Michael E Ohl et al. Open Forum Infect Dis. .

Abstract

Background: Telehealth may improve care for people with HIV who live far from HIV specialty clinics. We conducted a cluster-randomized evaluation to determine the impact of availability of HIV telehealth programs on documented viral suppression in Veterans Administration clinics.

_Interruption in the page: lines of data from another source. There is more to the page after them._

Definition deepMerge_BackendServiceConfig (dst src : BackendServiceConfig)
  : Result BackendServiceConfig :=
  let di := BackendServiceConfig_ImageConfig dst in
  let si := BackendServiceConfig_ImageConfig src in
  image ← deepMerge_Image_with c t (ImageWithPort_Image (ServiceImageWithPort di))
                                   (ImageWithPort_Image (ServiceImageWithPort si));
  Ok {| BackendServiceConfig_ImageConfig :=
          {| ServiceImageWithPort :=
               {| ImageWithPort_Image := image;
                  ImageWithPort_Port :=
                    mergo.ptr (deepMerge_int c) (ImageWithPort_Port (ServiceImageWithPort di))
                              (ImageWithPort_Port (ServiceImageWithPort si)) |};
             ImageConfig_HealthCheck :=
               mergo.ptr (deepMerge_ContainerHealthCheck c) (ImageConfig_HealthCheck di)
                         (ImageConfig_HealthCheck si) |};
        BackendServiceConfig_ImageOverride :=
          deepMerge_ImageOverride c (BackendServiceConfig_ImageOverride dst)
                                  (BackendServiceConfig_ImageOverride src);
        BackendServiceConfig_TaskConfig :=
          deepMerge_TaskConfig c (BackendServiceConfig_TaskConfig dst)
                               (BackendServiceConfig_TaskConfig src);
        BackendServiceConfig_Logging :=
          mergo.ptr (deepMerge_Logging c) (BackendServiceConfig_Logging dst)
                    (BackendServiceConfig_Logging src);
        BackendServiceConfig_Sidecars :=
          mergo.mapPtr (deepMerge_SidecarConfig c) (BackendServiceConfig_Sidecars dst)
                       (BackendServiceConfig_Sidecars src);
        BackendServiceConfig_Network :=
          deepMerge_NetworkConfig c (BackendServiceConfig_Network dst)
                                  (BackendServiceConfig_Network src) |}.

Definition deepMerge_BackendService (dst src : BackendService) : Result BackendService :=
  config ← deepMerge_BackendServiceConfig (BackendService_Config dst)
                                          (BackendService_Config src);
  environments ← mergo_mapPtr_with deepMerge_BackendServiceConfig
                   (BackendService_Environments dst) (BackendService_Environments src);
  Ok {| BackendService_Workload :=
          deepMerge_Workload c (BackendService_Workload dst) (BackendService_Workload src);
        BackendService_Config := config;
        BackendService_Environments := environments;
        (* an interface value: a nil source leaves the destination alone *)
        BackendService_parser :=
          match BackendService_parser src with
          | None => BackendService_parser dst
          | Some p => Some p
          end |}.

Definition deepMerge_WorkerServiceConfig (dst src : WorkerServiceConfig)
  : Result WorkerServiceConfig :=
  let di := WorkerServiceConfig_ImageConfig dst in
  let si := WorkerServiceConfig_ImageConfig src in
  image ← deepMerge_Image_with c t (ImageWithHealthcheck_Image di)
                                   (ImageWithHealthcheck_Image si);
  Ok {| WorkerServiceConfig_ImageConfig :=
          {| ImageWithHealthcheck_Image := image;
             ImageWithHealthcheck_HealthCheck :=
               mergo.ptr (deepMerge_ContainerHealthCheck c)
                         (ImageWithHealthcheck_HealthCheck di)
                         (ImageWithHealthcheck_HealthCheck si) |};
        WorkerServiceConfig_ImageOverride :=
          deepMerge_ImageOverride c (WorkerServiceConfig_ImageOverride dst)
                                  (WorkerServiceConfig_ImageOverride src);
        WorkerServiceConfig_TaskConfig :=
          deepMerge_TaskConfig c (WorkerServiceConfig_TaskConfig dst)
                               (WorkerServiceConfig_TaskConfig src);
        WorkerServiceConfig_Logging :=
          mergo.ptr (deepMerge_Logging c) (WorkerServiceConfig_Logging dst)
                    (WorkerServiceConfig_Logging src);
        WorkerServiceConfig_Sidecars :=
          mergo.mapPtr (deepMerge_SidecarConfig c) (WorkerServiceConfig_Sidecars dst)
                       (WorkerServiceConfig_Sidecars src);
        WorkerServiceConfig_Subscribe :=
          mergo.ptr (deepMerge_SubscribeConfig c) (WorkerServiceConfig_Subscribe dst)
                    (WorkerServiceConfig_Subscribe src);
        WorkerServiceConfig_Network :=
          mergo.ptr (deepMerge_NetworkConfig c) (WorkerServiceConfig_Network dst)
                    (WorkerServiceConfig_Network src) |}.

Definition deepMerge_WorkerService (dst src : WorkerService) : Result WorkerService :=
  config ← deepMerge_WorkerServiceConfig (WorkerService_Config dst)
                                         (WorkerService_Config src);
  environments ← mergo_mapPtr_with deepMerge_WorkerServiceConfig
                   (WorkerService_Environments dst) (WorkerService_Environments src);
  Ok {| WorkerService_Workload :=
          deepMerge_Workload c (WorkerService_Workload dst) (WorkerService_Workload src);
        WorkerService_Config := config;
        WorkerService_Environments := environments;
        WorkerService_parser :=
          match WorkerService_parser src with
          | None => WorkerService_parser dst
          | Some p => Some p
          end |}.

End walk.

(** [s.Environments[envName]]: the entry and whether it is present. *)
Definition lookupEnv {A} (environments : option (gmap string (option A))) (envName : string)
  : option (option A) :=
  match environments with
  | Some m => m !! envName
  | None => None
  end.

(** BackendService.ApplyEnv *)
Definition BackendService_ApplyEnv (s : BackendService) (envName : string)
  : Result BackendService :=
  match lookupEnv (BackendService_Environments s) envName with
  | None => Ok s
  | Some None => Ok s
  | Some (Some overrideConfig) =>
      let envCount := TaskConfig_Count (BackendServiceConfig_TaskConfig overrideConfig) in
      let s := if negb (Count_IsEmpty envCount) then BackendService_set_Count envCount s
               else s in
      (* Apply overrides to the original service s. *)
      match deepMerge_BackendService WithOverride_WithOverwriteWithEmptyValue None s
              {| BackendService_Workload := {| Workload_Name := None; Workload_Type := None |};
                 BackendService_Config := overrideConfig;
                 BackendService_Environments := None;
                 BackendService_parser := None |} with
      | Err err => Err err
      | Ok s => Ok (BackendService_set_Environments None s)
      end
  end.

(** WorkerService.ApplyEnv *)
Definition WorkerService_ApplyEnv (s : WorkerService) (envName : string)
  : Result WorkerService :=
  match lookupEnv (WorkerService_Environments s) envName with
  | None => Ok s
  | Some None => Ok s
  | Some (Some overrideConfig) =>
      let envCount := TaskConfig_Count (WorkerServiceConfig_TaskConfig overrideConfig) in
      let s := if negb (Count_IsEmpty envCount) then WorkerService_set_Count envCount s
               else s in
      (* Apply overrides to the original service s. *)
      match deepMerge_WorkerService WithOverride_WithOverwriteWithEmptyValue
              (Some workloadTransformer) s
              {| WorkerService_Workload := {| Workload_Name := None; Workload_Type := None |};
                 WorkerService_Config := overrideConfig;
                 WorkerService_Environments := None;
                 WorkerService_parser := None |} with
      | Err err => Err err
      | Ok s => Ok (WorkerService_set_Environments None s)
      end
  end.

Methods: In 2015-2016, people who previously traveled to HIV specialty clinics were offered telehealth visits in nearby primary care clinics. Patients were cluster-randomized to immediate telehealth availability (n = 925 patients in service areas of 13 primary care clinics offering telehealth) or availability 1 year later (n = 745 patients in 12 clinics). Measures during the evaluation year included telehealth use among patients in areas where telehealth was available and documented HIV viral suppression (viral load performed and <200 copies/mL). Impact of telehealth availability was determined using intention-to-treat (ITT) analyses that compared outcomes for patients in areas where telehealth was available with outcomes for patients where telehealth was not available, regardless of telehealth use. Complier average causal effects (CACEs) compared outcomes for telehealth users with outcomes for control patients with equal propensity to use telehealth, when available.

Results: Overall, 120 (13.0%) patients utilized telehealth when it was available. Availability of telehealth programs led to small improvements in viral suppression in ITT analyses (78.3% vs 74.1%; relative risk [RR], 1.06; 95% confidence interval [CI], 1.01 to 1.11) and large improvements among telehealth users in CACE analyses (91.5% vs 80.0%; RR, 1.14; 95% CI, 1.01 to 1.30).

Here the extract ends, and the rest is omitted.